## WORK ITEM
Throughout the listing below, copy each line containing "assert".

## DATA SHOWN
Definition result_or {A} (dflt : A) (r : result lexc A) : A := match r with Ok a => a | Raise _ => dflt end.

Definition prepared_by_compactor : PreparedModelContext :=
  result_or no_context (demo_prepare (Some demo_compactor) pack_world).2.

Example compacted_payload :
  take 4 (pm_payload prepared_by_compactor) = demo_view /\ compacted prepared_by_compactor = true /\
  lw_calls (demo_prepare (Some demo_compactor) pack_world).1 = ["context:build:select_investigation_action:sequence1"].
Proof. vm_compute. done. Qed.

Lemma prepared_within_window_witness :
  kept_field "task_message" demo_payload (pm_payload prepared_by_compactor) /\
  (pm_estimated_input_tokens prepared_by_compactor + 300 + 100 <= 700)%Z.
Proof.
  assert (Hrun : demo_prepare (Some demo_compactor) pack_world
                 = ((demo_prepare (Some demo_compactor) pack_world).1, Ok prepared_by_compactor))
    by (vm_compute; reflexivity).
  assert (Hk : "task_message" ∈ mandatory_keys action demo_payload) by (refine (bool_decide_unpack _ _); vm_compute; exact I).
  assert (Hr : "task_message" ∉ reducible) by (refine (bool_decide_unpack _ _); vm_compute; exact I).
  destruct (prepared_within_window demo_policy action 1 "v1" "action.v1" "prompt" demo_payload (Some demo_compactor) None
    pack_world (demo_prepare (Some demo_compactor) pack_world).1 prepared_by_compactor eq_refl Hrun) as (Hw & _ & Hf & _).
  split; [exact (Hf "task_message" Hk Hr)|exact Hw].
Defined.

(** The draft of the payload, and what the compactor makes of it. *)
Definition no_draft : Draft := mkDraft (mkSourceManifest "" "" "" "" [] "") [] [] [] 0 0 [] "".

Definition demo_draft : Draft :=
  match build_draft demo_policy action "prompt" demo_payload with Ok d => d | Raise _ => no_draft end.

## ANSWER TO THE EXERCISE
  assert (Hrun : demo_prepare (Some demo_compactor) pack_world
  assert (Hk : "task_message" ∈ mandatory_keys action demo_payload) by (refine (bool_decide_unpack _ _); vm_compute; exact I).
  assert (Hr : "task_message" ∉ reducible) by (refine (bool_decide_unpack _ _); vm_compute; exact I).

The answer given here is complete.